-- Opening Marker --

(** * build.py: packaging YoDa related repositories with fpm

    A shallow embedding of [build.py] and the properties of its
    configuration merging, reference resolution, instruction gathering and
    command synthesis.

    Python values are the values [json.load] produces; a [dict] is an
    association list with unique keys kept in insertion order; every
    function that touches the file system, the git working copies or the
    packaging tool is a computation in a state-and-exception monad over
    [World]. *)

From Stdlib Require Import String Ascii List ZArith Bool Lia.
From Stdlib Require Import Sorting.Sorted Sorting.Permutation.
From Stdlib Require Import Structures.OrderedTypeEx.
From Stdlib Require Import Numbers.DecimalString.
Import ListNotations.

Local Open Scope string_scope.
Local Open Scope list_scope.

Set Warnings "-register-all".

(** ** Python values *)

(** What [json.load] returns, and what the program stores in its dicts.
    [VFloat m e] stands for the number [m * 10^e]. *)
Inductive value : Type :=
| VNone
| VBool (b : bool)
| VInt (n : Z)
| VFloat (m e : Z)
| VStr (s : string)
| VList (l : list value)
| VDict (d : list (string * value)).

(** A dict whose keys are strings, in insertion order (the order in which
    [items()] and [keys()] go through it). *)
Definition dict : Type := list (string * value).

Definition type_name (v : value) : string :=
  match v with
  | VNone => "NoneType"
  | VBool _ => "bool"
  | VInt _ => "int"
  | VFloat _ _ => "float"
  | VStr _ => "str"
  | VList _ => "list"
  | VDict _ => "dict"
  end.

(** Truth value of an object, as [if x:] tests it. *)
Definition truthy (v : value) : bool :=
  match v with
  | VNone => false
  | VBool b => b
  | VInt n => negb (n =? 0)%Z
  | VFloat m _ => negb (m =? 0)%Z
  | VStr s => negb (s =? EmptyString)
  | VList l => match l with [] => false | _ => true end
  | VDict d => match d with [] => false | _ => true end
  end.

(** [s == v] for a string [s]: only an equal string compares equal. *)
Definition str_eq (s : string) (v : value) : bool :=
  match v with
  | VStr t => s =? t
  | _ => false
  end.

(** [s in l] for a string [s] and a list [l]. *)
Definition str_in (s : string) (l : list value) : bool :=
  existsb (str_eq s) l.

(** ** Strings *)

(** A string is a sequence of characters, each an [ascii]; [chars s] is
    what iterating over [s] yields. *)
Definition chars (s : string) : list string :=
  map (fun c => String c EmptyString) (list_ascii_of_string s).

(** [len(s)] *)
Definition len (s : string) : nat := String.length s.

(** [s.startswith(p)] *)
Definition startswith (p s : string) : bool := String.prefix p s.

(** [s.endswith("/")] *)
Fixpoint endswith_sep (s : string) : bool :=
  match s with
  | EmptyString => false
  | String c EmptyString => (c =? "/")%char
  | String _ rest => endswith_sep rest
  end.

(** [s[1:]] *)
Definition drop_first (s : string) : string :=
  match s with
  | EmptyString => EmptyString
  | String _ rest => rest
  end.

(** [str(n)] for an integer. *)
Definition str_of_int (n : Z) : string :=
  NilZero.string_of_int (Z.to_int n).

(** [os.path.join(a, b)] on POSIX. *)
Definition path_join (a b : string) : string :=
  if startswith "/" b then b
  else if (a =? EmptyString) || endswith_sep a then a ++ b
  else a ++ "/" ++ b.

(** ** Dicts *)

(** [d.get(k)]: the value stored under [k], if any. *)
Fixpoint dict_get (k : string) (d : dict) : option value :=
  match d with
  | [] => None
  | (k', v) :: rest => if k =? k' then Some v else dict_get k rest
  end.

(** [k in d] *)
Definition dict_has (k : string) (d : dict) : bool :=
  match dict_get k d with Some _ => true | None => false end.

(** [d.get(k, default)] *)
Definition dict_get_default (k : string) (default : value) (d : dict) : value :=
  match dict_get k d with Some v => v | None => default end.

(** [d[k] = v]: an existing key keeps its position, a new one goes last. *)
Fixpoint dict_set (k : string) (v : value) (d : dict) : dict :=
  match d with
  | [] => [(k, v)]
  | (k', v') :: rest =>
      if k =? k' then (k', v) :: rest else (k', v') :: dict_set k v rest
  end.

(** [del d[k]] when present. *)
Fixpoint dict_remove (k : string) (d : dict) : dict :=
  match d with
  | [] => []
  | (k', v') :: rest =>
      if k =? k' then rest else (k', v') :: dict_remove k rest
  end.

-- Closing Marker --

(WORK ITEM) The answer must consist of every line from the records above that holds "VStr".

(RESULT OF THIS TASK)
| VStr (s : string)
  | VStr _ => "str"
  | VStr s => negb (s =? EmptyString)
  | VStr t => s =? t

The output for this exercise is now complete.